:: Task brief ::
In the entries below, find the line with "match Detector.detect_icons pixmap" and the line with "pixmap = true ->". Return those two lines and all lines between them, exactly.

Dataset entries:
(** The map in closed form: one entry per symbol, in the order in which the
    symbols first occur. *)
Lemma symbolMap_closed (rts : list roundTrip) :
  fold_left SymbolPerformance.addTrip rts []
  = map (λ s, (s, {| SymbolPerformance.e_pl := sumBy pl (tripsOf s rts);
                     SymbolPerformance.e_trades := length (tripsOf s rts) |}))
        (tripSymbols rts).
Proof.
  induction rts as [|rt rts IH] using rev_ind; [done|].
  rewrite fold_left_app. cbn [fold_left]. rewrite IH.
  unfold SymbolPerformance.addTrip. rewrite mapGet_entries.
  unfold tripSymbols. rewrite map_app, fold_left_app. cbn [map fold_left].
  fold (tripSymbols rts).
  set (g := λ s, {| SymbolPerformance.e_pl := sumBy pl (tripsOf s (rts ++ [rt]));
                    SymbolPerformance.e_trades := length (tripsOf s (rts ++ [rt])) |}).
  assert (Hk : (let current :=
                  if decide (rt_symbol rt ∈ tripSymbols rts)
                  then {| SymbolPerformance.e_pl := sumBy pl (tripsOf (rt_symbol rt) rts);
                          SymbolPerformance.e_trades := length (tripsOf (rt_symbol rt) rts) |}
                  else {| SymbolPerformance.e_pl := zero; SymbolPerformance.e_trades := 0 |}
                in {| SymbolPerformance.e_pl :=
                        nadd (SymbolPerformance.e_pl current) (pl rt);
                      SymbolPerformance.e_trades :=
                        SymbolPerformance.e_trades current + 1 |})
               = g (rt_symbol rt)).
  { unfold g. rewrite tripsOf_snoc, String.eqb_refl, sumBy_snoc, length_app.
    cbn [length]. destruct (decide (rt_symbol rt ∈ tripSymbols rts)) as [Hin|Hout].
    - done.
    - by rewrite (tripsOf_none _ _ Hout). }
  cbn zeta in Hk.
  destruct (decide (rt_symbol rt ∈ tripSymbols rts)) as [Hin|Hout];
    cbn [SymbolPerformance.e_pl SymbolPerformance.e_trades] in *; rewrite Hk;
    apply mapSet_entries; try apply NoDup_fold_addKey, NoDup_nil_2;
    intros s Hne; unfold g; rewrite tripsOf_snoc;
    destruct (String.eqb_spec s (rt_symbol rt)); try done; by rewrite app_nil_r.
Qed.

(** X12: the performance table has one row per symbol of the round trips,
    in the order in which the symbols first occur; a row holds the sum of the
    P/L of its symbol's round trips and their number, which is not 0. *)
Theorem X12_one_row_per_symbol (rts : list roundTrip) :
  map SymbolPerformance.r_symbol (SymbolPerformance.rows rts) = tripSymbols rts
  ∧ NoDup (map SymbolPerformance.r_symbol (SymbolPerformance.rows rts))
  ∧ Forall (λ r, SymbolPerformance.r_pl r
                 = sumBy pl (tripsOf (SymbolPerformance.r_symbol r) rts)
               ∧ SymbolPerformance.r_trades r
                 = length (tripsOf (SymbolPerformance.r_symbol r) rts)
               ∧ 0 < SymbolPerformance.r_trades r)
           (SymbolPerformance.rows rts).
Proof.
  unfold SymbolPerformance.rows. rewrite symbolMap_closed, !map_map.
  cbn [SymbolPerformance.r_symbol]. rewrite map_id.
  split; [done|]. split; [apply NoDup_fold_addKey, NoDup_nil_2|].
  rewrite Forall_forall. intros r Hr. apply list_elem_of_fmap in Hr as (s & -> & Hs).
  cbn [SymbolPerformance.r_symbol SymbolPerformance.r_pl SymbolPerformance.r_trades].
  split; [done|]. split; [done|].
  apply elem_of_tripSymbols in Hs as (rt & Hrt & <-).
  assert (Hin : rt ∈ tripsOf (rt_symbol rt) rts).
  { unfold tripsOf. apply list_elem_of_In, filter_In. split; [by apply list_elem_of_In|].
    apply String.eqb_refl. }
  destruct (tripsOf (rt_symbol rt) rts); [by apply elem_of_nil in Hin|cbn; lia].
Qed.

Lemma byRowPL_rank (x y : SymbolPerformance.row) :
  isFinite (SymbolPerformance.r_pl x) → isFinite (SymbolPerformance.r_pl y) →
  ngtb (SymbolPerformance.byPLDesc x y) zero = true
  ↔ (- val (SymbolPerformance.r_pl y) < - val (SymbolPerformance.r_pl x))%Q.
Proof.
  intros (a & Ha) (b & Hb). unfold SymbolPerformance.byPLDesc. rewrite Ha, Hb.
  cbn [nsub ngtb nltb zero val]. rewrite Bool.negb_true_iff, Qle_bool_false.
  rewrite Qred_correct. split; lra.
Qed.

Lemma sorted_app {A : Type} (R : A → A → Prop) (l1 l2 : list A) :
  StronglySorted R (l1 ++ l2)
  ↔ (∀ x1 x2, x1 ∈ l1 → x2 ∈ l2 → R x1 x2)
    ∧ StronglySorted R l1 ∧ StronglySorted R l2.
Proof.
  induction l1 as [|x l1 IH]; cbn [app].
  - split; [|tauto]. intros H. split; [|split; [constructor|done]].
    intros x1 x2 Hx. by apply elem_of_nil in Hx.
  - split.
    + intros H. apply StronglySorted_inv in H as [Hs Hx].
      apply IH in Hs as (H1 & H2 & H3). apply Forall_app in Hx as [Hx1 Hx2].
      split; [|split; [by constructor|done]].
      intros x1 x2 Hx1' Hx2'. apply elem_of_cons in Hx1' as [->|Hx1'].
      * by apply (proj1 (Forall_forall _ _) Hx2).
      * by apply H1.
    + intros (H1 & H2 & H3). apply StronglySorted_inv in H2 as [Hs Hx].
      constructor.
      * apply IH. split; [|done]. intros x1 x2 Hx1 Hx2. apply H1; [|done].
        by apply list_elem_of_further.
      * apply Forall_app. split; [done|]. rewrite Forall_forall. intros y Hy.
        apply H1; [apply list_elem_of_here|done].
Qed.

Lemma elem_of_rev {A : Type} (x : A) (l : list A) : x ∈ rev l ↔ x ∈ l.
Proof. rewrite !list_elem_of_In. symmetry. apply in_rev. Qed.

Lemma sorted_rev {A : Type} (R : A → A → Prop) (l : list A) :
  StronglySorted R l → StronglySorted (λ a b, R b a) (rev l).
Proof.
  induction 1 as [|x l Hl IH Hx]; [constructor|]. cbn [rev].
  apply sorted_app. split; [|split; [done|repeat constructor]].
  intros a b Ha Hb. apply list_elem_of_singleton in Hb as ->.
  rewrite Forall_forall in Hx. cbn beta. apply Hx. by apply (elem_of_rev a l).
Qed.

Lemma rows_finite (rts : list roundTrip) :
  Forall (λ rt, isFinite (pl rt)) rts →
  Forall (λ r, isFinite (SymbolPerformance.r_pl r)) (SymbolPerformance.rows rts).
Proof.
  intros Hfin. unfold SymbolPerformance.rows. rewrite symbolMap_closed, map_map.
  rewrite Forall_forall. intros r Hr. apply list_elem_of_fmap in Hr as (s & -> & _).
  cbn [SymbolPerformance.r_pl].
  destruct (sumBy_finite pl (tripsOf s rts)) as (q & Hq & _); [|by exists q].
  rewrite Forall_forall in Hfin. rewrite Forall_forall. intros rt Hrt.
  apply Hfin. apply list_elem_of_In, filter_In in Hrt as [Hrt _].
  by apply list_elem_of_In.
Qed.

==

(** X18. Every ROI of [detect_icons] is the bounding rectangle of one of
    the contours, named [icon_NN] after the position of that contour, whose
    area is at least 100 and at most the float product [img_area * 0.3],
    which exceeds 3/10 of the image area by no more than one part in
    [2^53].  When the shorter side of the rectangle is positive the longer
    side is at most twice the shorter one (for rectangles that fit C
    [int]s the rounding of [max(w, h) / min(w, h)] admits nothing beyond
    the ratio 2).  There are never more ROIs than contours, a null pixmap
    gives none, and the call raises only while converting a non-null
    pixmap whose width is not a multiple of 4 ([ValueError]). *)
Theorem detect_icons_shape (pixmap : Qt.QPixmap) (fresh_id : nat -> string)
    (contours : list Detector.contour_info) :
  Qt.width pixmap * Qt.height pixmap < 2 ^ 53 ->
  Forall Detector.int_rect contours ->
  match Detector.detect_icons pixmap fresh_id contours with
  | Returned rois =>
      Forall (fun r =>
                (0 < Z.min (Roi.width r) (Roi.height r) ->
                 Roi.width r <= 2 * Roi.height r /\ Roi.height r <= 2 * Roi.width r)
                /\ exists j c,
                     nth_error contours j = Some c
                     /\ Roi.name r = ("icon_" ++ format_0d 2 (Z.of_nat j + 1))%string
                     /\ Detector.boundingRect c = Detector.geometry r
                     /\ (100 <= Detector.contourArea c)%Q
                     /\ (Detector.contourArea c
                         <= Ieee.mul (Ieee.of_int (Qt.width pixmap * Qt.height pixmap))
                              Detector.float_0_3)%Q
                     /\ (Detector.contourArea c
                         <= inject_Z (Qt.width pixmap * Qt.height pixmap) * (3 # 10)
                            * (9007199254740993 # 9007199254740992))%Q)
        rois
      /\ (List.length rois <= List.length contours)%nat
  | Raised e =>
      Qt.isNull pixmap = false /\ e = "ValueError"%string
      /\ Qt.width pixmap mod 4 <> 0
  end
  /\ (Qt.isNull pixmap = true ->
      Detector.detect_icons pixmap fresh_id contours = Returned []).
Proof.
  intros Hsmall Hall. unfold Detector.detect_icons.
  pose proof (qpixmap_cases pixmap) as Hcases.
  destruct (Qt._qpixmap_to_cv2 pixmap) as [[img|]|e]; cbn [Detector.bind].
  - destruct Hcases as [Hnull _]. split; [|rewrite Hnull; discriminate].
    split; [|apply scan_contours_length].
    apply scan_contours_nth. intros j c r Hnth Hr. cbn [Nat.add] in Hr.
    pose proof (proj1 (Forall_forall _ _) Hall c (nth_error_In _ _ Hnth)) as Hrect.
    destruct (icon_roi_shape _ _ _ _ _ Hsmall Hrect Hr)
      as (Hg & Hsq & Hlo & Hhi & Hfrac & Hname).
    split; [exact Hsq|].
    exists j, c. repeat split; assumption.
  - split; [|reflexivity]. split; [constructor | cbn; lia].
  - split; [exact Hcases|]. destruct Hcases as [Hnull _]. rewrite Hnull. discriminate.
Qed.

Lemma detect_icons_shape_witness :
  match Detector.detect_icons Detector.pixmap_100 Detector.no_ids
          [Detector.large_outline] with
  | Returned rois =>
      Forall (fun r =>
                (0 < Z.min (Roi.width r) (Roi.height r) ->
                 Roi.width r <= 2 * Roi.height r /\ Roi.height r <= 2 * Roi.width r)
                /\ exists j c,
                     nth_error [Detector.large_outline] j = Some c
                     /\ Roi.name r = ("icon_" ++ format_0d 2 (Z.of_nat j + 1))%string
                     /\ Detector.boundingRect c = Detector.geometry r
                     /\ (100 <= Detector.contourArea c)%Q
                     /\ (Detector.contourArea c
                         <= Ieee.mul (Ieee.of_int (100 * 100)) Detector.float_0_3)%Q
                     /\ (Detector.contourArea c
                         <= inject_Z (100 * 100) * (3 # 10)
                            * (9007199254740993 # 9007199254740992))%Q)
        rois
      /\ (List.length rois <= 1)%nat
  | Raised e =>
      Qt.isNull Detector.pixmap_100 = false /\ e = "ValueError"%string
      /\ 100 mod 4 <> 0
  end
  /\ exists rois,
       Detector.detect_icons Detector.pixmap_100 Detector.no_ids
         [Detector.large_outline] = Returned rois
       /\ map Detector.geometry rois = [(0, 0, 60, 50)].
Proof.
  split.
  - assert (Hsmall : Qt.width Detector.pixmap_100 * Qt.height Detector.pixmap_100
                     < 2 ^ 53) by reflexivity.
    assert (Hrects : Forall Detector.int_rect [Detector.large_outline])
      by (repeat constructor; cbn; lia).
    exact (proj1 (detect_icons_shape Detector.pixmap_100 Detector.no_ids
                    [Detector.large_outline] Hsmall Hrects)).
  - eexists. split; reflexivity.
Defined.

:: Written response ::
  match Detector.detect_icons pixmap fresh_id contours with
  | Returned rois =>
      Forall (fun r =>
                (0 < Z.min (Roi.width r) (Roi.height r) ->
                 Roi.width r <= 2 * Roi.height r /\ Roi.height r <= 2 * Roi.width r)
                /\ exists j c,
                     nth_error contours j = Some c
                     /\ Roi.name r = ("icon_" ++ format_0d 2 (Z.of_nat j + 1))%string
                     /\ Detector.boundingRect c = Detector.geometry r
                     /\ (100 <= Detector.contourArea c)%Q
                     /\ (Detector.contourArea c
                         <= Ieee.mul (Ieee.of_int (Qt.width pixmap * Qt.height pixmap))
                              Detector.float_0_3)%Q
                     /\ (Detector.contourArea c
                         <= inject_Z (Qt.width pixmap * Qt.height pixmap) * (3 # 10)
                            * (9007199254740993 # 9007199254740992))%Q)
        rois
      /\ (List.length rois <= List.length contours)%nat
  | Raised e =>
      Qt.isNull pixmap = false /\ e = "ValueError"%string
      /\ Qt.width pixmap mod 4 <> 0
  end
  /\ (Qt.isNull pixmap = true ->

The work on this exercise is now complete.